Si no su padre se va a enfadar. Así que toma una naranja de la nevera y la rebana en dos mitades con un cuchillo. Antes se ha quedado demasiado rato embobada en la puerta del dormitorio, se dice mientras agarra una semiesfera, se la lleva a la cara y huele la pulpa, jugosa y brillante como un iris. Su padre espera encontrar la bandeja con los dos vasos de naranjada sobre la mesa del comedor. Acerca la semiesfera al exprimidor blanco y la estruja con fuerza, encogiéndose de hombros: hoy no le va a dar tiempo de prepararla antes de que suba.

Media vuelta nimbada de salpicaduras ácidas en la mano y un murmullo anaranjado que le recorre el cuerpo en forma de escalofrío.

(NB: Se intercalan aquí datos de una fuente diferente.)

(** What to send a side now. *)
Definition discovery_level_for_side (t : SideThrottle) (now_ms : Z) : option DiscoveryAdvertiseLevel * SideThrottle :=
  let ping := sat_add now_ms DISCOVERY_SLOW_LINK_PING_INTERVAL_MS in
  if negb (has_sent_full t) then
    (Some Full, {| pending_incremental := false; has_sent_full := true; next_ping_ms := ping;
                   last_liveness_tx_ms := last_liveness_tx_ms t; incremental_retries_remaining := 0 |})
  else if pending_incremental t then
    let left := sat_sub (incremental_retries_remaining t) 1 in
    (Some Incremental, {| pending_incremental := 0 <? left; has_sent_full := has_sent_full t; next_ping_ms := next_ping_ms t;
                          last_liveness_tx_ms := last_liveness_tx_ms t; incremental_retries_remaining := left |})
  else if liveness_due t now_ms then
    (Some MinimalPing, {| pending_incremental := pending_incremental t; has_sent_full := has_sent_full t; next_ping_ms := ping;
                          last_liveness_tx_ms := last_liveness_tx_ms t;
                          incremental_retries_remaining := incremental_retries_remaining t |})
  else (None, t).

(** The maps a policy call writes. *)
Definition with_overrides (f : gmap (option Z * Z) bool -> gmap (option Z * Z) bool) (st : Routes) : Routes :=
  {| rt_sides := rt_sides st; route_overrides := f (route_overrides st); typed_route_overrides := typed_route_overrides st;
     route_weights := route_weights st; route_priorities := route_priorities st; source_route_modes := source_route_modes st;
     route_selection_cursors := route_selection_cursors st; adaptive_route_stats := adaptive_route_stats st;
     discovery_cadence := discovery_cadence st; discovery_side_throttle := discovery_side_throttle st; dictionaries := dictionaries st |}.
Definition with_typed (f : gmap (option Z * DataType * Z) bool -> gmap (option Z * DataType * Z) bool) (st : Routes) : Routes :=
  {| rt_sides := rt_sides st; route_overrides := route_overrides st; typed_route_overrides := f (typed_route_overrides st);
     route_weights := route_weights st; route_priorities := route_priorities st; source_route_modes := source_route_modes st;
     route_selection_cursors := route_selection_cursors st; adaptive_route_stats := adaptive_route_stats st;
     discovery_cadence := discovery_cadence st; discovery_side_throttle := discovery_side_throttle st; dictionaries := dictionaries st |}.
Definition with_priorities (f : gmap (option Z * Z) Z -> gmap (option Z * Z) Z) (st : Routes) : Routes :=
  {| rt_sides := rt_sides st; route_overrides := route_overrides st; typed_route_overrides := typed_route_overrides st;
     route_weights := route_weights st; route_priorities := f (route_priorities st); source_route_modes := source_route_modes st;
     route_selection_cursors := route_selection_cursors st; adaptive_route_stats := adaptive_route_stats st;
     discovery_cadence := discovery_cadence st; discovery_side_throttle := discovery_side_throttle st; dictionaries := dictionaries st |}.
(** A change of modes or weights also forgets the cursor of the source. *)
Definition with_turns (src : option Z) (fm : gmap (option Z) RouteSelectionMode -> gmap (option Z) RouteSelectionMode)
    (fw : gmap (option Z * Z) Z -> gmap (option Z * Z) Z) (st : Routes) : Routes :=
  {| rt_sides := rt_sides st; route_overrides := route_overrides st; typed_route_overrides := typed_route_overrides st;
     route_weights := fw (route_weights st); route_priorities := route_priorities st; source_route_modes := fm (source_route_modes st);
     route_selection_cursors := delete src (route_selection_cursors st); adaptive_route_stats := adaptive_route_stats st;
     discovery_cadence := discovery_cadence st; discovery_side_throttle := discovery_side_throttle st; dictionaries := dictionaries st |}.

No piensa darse ninguna prisa.

Otra media vuelta, cuando oye la puerta que se abre y los pasos que se detienen y presiente una mirada clavada a su espalda.

Media vuelta más que desmenuza los gajos con la rabia estéril de quien aguarda lo inevitable.

Mejor no pensar en nada. Los pasos que se acercan. Ella, el cuerpo prosternado ante la mesa, la cabeza gacha, las crenchas del cabello sobre la cara, enseguida siente la caricia de una vaharada caliente en la nuca. Media vuelta cuando unas manos hurgando en su cintura, el cinturón que se desciñe, la falda que frisando las piernas se desliza hasta los tobillos.

Una vuelta entera, la embestida del odio y los ojos brillantes de la pantera que la miran fijamente.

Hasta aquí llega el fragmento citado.